> **Exercise brief**
Return only the stretch of the material below that begins with the line containing "assert (at_ (m_sIncoming s) 12" and ends with the line containing "assert (negb (bytes_eqb", exactly; both of those lines belong to it.

> **Data for analysis**
-------------------------
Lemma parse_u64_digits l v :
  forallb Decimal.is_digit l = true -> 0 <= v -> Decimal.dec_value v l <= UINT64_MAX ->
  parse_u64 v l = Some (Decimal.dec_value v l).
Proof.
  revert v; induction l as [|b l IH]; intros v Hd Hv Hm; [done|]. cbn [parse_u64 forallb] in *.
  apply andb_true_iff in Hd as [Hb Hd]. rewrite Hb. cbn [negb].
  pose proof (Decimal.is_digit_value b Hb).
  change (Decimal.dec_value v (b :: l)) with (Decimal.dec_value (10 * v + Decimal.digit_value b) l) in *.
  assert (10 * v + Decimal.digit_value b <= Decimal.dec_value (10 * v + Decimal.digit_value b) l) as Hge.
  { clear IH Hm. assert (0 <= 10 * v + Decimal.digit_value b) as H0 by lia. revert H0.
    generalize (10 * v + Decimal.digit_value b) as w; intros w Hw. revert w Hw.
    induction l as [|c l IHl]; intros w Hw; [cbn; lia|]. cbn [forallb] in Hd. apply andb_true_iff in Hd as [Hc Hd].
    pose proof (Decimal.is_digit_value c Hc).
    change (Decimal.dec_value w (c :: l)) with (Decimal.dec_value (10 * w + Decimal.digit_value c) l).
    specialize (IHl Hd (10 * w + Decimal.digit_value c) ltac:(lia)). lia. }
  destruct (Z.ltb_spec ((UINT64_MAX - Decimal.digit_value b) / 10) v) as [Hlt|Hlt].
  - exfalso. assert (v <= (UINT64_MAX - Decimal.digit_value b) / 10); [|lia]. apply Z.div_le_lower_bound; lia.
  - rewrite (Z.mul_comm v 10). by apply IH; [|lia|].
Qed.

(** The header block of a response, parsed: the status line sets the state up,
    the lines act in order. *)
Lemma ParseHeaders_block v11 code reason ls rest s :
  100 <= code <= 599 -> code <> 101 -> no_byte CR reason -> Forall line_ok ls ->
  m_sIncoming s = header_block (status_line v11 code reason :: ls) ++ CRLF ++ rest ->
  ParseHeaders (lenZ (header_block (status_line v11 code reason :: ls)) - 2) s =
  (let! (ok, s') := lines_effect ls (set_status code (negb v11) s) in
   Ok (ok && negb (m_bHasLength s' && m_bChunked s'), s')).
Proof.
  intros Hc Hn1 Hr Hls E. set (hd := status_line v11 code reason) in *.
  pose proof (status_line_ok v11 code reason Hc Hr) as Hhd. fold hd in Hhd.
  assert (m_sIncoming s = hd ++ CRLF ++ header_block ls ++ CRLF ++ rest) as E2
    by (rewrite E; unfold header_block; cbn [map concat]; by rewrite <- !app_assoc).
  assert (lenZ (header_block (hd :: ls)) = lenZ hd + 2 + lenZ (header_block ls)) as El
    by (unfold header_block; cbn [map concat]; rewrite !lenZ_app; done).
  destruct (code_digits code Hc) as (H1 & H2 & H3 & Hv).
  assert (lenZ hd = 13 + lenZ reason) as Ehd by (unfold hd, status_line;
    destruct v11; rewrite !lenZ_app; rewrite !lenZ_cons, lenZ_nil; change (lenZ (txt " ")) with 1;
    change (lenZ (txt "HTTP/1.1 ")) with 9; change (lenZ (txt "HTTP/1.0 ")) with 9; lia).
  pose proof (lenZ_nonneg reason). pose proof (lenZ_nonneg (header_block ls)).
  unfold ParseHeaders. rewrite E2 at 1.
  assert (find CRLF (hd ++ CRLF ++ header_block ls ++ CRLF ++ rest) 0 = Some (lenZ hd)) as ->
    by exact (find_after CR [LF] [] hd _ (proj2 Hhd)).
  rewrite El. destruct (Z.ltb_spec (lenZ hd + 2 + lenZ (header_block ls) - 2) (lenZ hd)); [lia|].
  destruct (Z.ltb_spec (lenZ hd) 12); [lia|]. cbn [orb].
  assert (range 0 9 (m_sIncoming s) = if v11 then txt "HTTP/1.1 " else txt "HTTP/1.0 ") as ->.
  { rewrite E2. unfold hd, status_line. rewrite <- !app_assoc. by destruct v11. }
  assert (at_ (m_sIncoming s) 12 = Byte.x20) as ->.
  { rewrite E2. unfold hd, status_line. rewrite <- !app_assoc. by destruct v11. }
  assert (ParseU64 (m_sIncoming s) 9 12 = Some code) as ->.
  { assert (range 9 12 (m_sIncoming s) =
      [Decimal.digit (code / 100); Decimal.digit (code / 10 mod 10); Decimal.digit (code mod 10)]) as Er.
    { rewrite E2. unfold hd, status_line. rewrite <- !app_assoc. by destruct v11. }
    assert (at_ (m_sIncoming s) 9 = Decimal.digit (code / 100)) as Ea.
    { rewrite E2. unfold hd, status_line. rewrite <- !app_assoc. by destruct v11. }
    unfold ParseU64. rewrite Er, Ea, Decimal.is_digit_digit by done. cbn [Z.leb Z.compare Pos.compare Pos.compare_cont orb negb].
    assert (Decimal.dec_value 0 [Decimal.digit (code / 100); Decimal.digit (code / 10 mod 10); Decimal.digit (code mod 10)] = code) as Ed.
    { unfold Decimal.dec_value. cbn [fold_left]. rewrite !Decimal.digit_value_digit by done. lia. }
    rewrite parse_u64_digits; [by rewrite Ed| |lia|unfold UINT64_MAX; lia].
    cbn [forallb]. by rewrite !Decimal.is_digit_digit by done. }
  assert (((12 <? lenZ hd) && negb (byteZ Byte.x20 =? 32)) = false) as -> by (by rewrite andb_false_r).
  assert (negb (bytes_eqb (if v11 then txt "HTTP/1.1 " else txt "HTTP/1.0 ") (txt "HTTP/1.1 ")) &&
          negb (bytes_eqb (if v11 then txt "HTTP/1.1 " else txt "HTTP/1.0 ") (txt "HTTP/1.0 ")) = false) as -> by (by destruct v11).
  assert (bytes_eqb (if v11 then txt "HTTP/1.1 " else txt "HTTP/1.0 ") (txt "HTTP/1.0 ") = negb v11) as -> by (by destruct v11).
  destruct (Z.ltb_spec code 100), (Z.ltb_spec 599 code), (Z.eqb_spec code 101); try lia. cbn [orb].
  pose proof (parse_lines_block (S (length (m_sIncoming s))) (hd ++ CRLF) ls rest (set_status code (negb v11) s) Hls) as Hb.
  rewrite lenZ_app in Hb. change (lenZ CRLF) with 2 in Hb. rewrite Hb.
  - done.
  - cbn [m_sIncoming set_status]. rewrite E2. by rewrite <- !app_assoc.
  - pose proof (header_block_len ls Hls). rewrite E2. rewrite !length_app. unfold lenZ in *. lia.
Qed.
-------------------------
> **Task solution**
  assert (at_ (m_sIncoming s) 12 = Byte.x20) as ->.
  { rewrite E2. unfold hd, status_line. rewrite <- !app_assoc. by destruct v11. }
  assert (ParseU64 (m_sIncoming s) 9 12 = Some code) as ->.
  { assert (range 9 12 (m_sIncoming s) =
      [Decimal.digit (code / 100); Decimal.digit (code / 10 mod 10); Decimal.digit (code mod 10)]) as Er.
    { rewrite E2. unfold hd, status_line. rewrite <- !app_assoc. by destruct v11. }
    assert (at_ (m_sIncoming s) 9 = Decimal.digit (code / 100)) as Ea.
    { rewrite E2. unfold hd, status_line. rewrite <- !app_assoc. by destruct v11. }
    unfold ParseU64. rewrite Er, Ea, Decimal.is_digit_digit by done. cbn [Z.leb Z.compare Pos.compare Pos.compare_cont orb negb].
    assert (Decimal.dec_value 0 [Decimal.digit (code / 100); Decimal.digit (code / 10 mod 10); Decimal.digit (code mod 10)] = code) as Ed.
    { unfold Decimal.dec_value. cbn [fold_left]. rewrite !Decimal.digit_value_digit by done. lia. }
    rewrite parse_u64_digits; [by rewrite Ed| |lia|unfold UINT64_MAX; lia].
    cbn [forallb]. by rewrite !Decimal.is_digit_digit by done. }
  assert (((12 <? lenZ hd) && negb (byteZ Byte.x20 =? 32)) = false) as -> by (by rewrite andb_false_r).
  assert (negb (bytes_eqb (if v11 then txt "HTTP/1.1 " else txt "HTTP/1.0 ") (txt "HTTP/1.1 ")) &&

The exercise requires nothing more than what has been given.